The natural geologic sources of methane and other hydrocarbons should be considered when modeling atmospheric greenhouse gases. Not all sources of hydrocarbons in the atmosphere are a result of anthropogenic emissions.

== Dangers of tar pits ==
Hydrocarbon seepage in urban or industrialized areas present a geologic hazard due to the explosive nature of hydrocarbons. On March 24, 1985, a pocket of methane gas passed through a small opening between the floor slab and foundation walls of a Ross clothing department store in Los Angeles, only about a mile north of the La Brea Tar Pits. This methane pocket created an explosion that injured 21 people. This event increased awareness of the potential dangers of methane pockets and hydrocarbon seepage in the area.

== Key to paleoplant behavior ==
Tar pits are excellent preserving agents, and they also have the ability to provide carbon isotope data for trees that have fallen into the asphalt. Looking at carbon isotope data in prehistoric trees can reveal information about plant responses to different amounts of carbon dioxide in the paleoatmosphere. Samples of Juniperus trees from the Last Glacial Period were recovered from the La Brea Tar Pits, and they revealed that the ratio of intercellular and atmospheric CO_{2} was similar between glacial and modern trees. Since the amount of carbon dioxide during the Last Glacial Period was between 180 and 200 ppm (409.8 ppm today), there was less carbon available for photosynthesis. The Juniperus trees had to enhance CO_{2} uptake to survive under limiting carbon conditions. It is likely that the trees’ stomatal conductance and chloroplast demand for CO_{2} was higher during this period to increase their carbon consumption. When moving into the following Interglacial Period, the Juniperus trees’ stomatal conductance and chloroplast demand for CO_{2} decreased as a result of higher temperatures and higher CO_{2} concentrations in the atmosphere. This response to fluctuating carbon levels is seen in plants over time. For example, increased stomatal conductance is observed in modern C3 plants grown in low CO_{2} environments. It is also hypothesized that the wetter climate during the Last Glacial Period may have increased the nitrogen availability to plants, which therefore increased the concentration of nitrogen in leaves. This change may have increased the Juniperus trees’ photosynthetic capacities.

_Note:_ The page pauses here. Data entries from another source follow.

(* ===== verification/LeaseLogic.v ===== *)
(** * The logic of the store's transactions

    What every state that a crash may leave keeps, [Good]; what every state keeps, [Inv]; what a
    transaction relies on of the others while it holds a lock, [rely]; and triples of programs,
    whose every call keeps the invariant and what the others rely on. *)

From stdpp Require Import functions.
From S2P Require Import Prelude HostPaths Manifest Eligibility LeaseStore LeaseDisk.

(** ** Disks *)

Lemma contents_put file content st other :
  contents (put file content st) other = if decide (other = file) then content else contents st other.
Proof.
  unfold contents, put. cbn. case_decide; subst; [by rewrite fn_lookup_insert|]. by rewrite fn_lookup_insert_ne by congruence.
Qed.

Lemma possible_put file content st other v :
  v ∈ possible (disk (put file content st) other) <-> v ∈ possible (disk st other) \/ (other = file /\ v = content).
Proof.
  unfold put. cbn. destruct (decide (other = file)) as [->|].
  - rewrite fn_lookup_insert. unfold pushed, possible at 1. cbn [present past]. rewrite elem_of_cons. naive_solver.
  - rewrite fn_lookup_insert_ne by congruence. naive_solver.
Qed.

Lemma contents_possible st file : contents st file ∈ possible (disk st file).
Proof. left. Qed.

Lemma contents_synced dir st file : contents (synced dir st) file = contents st file.
Proof. unfold contents, synced. cbn. by case_decide. Qed.

Lemma possible_synced dir st file v :
  v ∈ possible (disk (synced dir st) file) <-> (if decide (dir_of file = dir) then v = contents st file else v ∈ possible (disk st file)).
Proof. unfold synced. cbn -[possible]. case_decide; [|done]. unfold settled, possible. cbn [present past]. by rewrite list_elem_of_singleton. Qed.

Lemma seen_contents st file content : seen st file = Some content -> contents st file = Some content.
Proof. unfold seen, close. by destruct (held _ _). Qed.

Lemma seen_held st file : held (contents st) file = true -> seen st file = contents st file.
Proof. unfold seen, close. by intros ->. Qed.

(** ** What every choice of a crash keeps *)

Definition whole (content : option Content) : Prop := exists envelope, content = Some (Payload (Some envelope)).
Definition lists_generation (index : Index) (generation : Z) : Prop := generation ∈ g_generation <$> i_generations index.

(** A generation that is listed, and not quarantined, is whole; and the lease that a binding names
    is the sandbox's, is recorded, and is of a generation that is whole. *)
Record Good (choice : File -> option Content) : Prop := {
  good_listed store index generation :
    choice IndexFile = Some (IndexRecord store index) -> lists_generation index generation ->
    (choice TombstonesDir = None \/ choice (TombstoneFile generation) = None) -> whole (choice (PayloadDir generation));
  good_bound sandbox lease :
    choice (Binding sandbox) = Some (LeaseRecord lease) ->
    l_sandbox lease = sandbox /\ is_Some (choice StoreDir) /\ is_Some (choice LeasesDir)
    /\ choice (LeaseFile (l_id lease)) = Some (LeaseRecord lease) /\ whole (choice (PayloadDir (l_generation lease)));
}.

(** The directories that a store never removes. *)
Definition record_dir (file : File) : bool :=
  match file with StoreDir | LeasesDir | TombstonesDir => true | _ => false end.

(** Every value that the entry may have. *)
Definition always (st : State) (file : File) (P : option Content -> Prop) : Prop :=
  forall v, v ∈ possible (disk st file) -> P v.
Definition firm (st : State) (file : File) : Prop := always st file is_Some.

Record Inv (st : State) : Prop := {
  inv_good choice : chosen st choice -> Good choice;
  inv_gone sandbox : contents st (SandboxDir sandbox) = None -> always st (Binding sandbox) (eq None);
  inv_tombstones generation content :
    Some content ∈ possible (disk st (TombstoneFile generation)) -> firm st StoreDir /\ firm st TombstonesDir;
  inv_records id content :
    Some content ∈ possible (disk st (LeaseFile id)) -> firm st StoreDir /\ firm st LeasesDir;
  inv_known process dir :
    dir ∈ durable_dirs st process -> record_dir dir = true /\ firm st StoreDir /\ firm st dir;
  inv_bound sandbox lease :
    Some (LeaseRecord lease) ∈ possible (disk st (Binding sandbox)) -> l_id lease ∈ bound st;
  inv_drawn id : id ∈ bound st -> id ∈ drawn st;
}.

(** Choices of cells are independent. *)
Lemma chosen_insert st choice file v :
  chosen st choice -> v ∈ possible (disk st file) -> chosen st (<[file := v]> choice).
Proof.
  intros Hc Hv other. destruct (decide (other = file)) as [->|]; [by rewrite fn_lookup_insert|].
  by rewrite fn_lookup_insert_ne by congruence.
Qed.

== History of tar pits and humans ==
The body of a Pre-Columbian era woman, La Brea Woman, was recovered from the La Brea Tar Pits in 1914. Only the skull and parts of the skeleton were preserved, and she was determined to have died about 9,000 years ago. She was between the ages 18–24 at death, and she was 4 feet and 8-10 inches tall. This is the only reported instance of human remains found within tar pits.

For thousands of years, Native Americans used tar from the La Brea Tar Pits as an adhesive and binding agent. They would use it as waterproof caulking to line their boats and baskets. When Europeans arrived at the tar pits, they began mining and extracting the tar for roofing material in nearby towns.